- THE DATA:
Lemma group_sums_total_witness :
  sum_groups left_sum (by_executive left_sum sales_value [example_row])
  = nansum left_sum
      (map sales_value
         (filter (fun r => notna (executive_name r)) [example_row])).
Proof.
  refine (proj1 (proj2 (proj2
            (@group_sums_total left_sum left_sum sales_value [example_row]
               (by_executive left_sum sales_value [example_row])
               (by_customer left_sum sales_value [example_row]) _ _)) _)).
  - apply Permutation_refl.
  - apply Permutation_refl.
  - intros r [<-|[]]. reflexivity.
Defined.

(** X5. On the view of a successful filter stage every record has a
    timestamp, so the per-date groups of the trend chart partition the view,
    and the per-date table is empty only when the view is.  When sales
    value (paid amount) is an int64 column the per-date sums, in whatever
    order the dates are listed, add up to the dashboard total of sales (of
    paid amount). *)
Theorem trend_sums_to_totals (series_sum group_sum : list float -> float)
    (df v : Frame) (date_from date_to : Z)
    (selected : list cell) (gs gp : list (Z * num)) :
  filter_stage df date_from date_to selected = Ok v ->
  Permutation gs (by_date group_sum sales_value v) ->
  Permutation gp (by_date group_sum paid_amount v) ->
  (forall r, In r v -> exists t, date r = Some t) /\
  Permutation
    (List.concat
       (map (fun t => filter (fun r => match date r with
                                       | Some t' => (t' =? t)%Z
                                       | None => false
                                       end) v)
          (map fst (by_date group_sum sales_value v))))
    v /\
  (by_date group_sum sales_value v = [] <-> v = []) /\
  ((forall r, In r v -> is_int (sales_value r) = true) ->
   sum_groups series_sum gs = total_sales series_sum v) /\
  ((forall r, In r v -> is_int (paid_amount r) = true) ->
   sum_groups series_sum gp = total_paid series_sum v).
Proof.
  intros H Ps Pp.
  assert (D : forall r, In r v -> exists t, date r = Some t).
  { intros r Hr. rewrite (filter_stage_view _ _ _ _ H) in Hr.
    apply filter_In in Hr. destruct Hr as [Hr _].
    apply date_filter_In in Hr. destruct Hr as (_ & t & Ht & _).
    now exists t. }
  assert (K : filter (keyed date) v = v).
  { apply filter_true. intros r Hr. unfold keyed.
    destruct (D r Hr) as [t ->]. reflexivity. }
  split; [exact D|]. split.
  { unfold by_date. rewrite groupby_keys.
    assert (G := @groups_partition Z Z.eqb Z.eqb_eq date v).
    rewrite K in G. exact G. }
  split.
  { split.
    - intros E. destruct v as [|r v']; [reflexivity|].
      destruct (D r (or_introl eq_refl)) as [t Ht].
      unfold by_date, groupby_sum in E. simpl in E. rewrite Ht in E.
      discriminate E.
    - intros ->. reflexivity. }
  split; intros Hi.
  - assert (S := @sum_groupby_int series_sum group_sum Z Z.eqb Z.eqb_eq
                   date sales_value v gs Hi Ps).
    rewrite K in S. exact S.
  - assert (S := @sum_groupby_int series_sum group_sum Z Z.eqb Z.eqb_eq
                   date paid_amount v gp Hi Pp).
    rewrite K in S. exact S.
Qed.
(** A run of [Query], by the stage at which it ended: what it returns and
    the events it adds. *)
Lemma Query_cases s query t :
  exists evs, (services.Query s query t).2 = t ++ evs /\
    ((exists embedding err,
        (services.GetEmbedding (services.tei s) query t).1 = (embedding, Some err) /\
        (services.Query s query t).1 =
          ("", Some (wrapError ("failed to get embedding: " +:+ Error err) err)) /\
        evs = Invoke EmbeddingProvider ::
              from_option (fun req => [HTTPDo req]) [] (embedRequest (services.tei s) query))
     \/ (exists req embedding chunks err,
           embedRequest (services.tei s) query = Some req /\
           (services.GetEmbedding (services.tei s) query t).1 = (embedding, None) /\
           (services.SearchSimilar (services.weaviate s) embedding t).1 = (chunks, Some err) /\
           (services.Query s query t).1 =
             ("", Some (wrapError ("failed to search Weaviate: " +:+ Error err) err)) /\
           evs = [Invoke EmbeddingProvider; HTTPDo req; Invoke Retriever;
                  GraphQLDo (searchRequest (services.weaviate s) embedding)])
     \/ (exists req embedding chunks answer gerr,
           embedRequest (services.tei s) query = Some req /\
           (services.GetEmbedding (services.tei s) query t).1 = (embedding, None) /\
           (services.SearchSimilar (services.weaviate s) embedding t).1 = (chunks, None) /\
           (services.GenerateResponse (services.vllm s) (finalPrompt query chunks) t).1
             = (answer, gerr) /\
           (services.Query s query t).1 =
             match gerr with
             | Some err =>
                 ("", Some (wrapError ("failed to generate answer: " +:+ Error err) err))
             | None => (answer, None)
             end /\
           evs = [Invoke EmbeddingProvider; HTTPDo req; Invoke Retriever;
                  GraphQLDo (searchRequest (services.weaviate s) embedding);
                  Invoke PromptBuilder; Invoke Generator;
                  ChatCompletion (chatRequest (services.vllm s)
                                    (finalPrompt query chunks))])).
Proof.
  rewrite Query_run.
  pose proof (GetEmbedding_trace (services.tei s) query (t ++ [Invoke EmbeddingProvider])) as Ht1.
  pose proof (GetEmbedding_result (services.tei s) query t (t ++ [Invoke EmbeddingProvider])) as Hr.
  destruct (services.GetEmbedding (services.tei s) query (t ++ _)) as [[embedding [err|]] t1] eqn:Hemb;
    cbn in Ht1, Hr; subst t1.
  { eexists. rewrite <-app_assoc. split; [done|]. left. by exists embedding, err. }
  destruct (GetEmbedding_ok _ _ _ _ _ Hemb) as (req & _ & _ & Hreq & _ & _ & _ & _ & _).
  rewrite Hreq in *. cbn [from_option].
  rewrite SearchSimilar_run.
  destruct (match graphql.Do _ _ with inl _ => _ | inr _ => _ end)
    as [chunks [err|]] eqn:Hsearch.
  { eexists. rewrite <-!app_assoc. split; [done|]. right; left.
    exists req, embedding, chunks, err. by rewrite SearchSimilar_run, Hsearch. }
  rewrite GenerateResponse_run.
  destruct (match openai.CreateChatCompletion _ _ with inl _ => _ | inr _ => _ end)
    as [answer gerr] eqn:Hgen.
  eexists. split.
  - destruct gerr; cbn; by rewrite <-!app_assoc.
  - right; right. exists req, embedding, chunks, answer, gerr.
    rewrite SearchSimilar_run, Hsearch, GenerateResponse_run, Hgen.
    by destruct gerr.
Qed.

- WORK TO COMPLETE: A word-for-word copy of the entries, from the first line through the line containing "(by_date group_sum sales_value v = []", is the whole answer.

- REPLY:
Lemma group_sums_total_witness :
  sum_groups left_sum (by_executive left_sum sales_value [example_row])
  = nansum left_sum
      (map sales_value
         (filter (fun r => notna (executive_name r)) [example_row])).
Proof.
  refine (proj1 (proj2 (proj2
            (@group_sums_total left_sum left_sum sales_value [example_row]
               (by_executive left_sum sales_value [example_row])
               (by_customer left_sum sales_value [example_row]) _ _)) _)).
  - apply Permutation_refl.
  - apply Permutation_refl.
  - intros r [<-|[]]. reflexivity.
Defined.

(** X5. On the view of a successful filter stage every record has a
    timestamp, so the per-date groups of the trend chart partition the view,
    and the per-date table is empty only when the view is.  When sales
    value (paid amount) is an int64 column the per-date sums, in whatever
    order the dates are listed, add up to the dashboard total of sales (of
    paid amount). *)
Theorem trend_sums_to_totals (series_sum group_sum : list float -> float)
    (df v : Frame) (date_from date_to : Z)
    (selected : list cell) (gs gp : list (Z * num)) :
  filter_stage df date_from date_to selected = Ok v ->
  Permutation gs (by_date group_sum sales_value v) ->
  Permutation gp (by_date group_sum paid_amount v) ->
  (forall r, In r v -> exists t, date r = Some t) /\
  Permutation
    (List.concat
       (map (fun t => filter (fun r => match date r with
                                       | Some t' => (t' =? t)%Z
                                       | None => false
                                       end) v)
          (map fst (by_date group_sum sales_value v))))
    v /\
  (by_date group_sum sales_value v = [] <-> v = []) /\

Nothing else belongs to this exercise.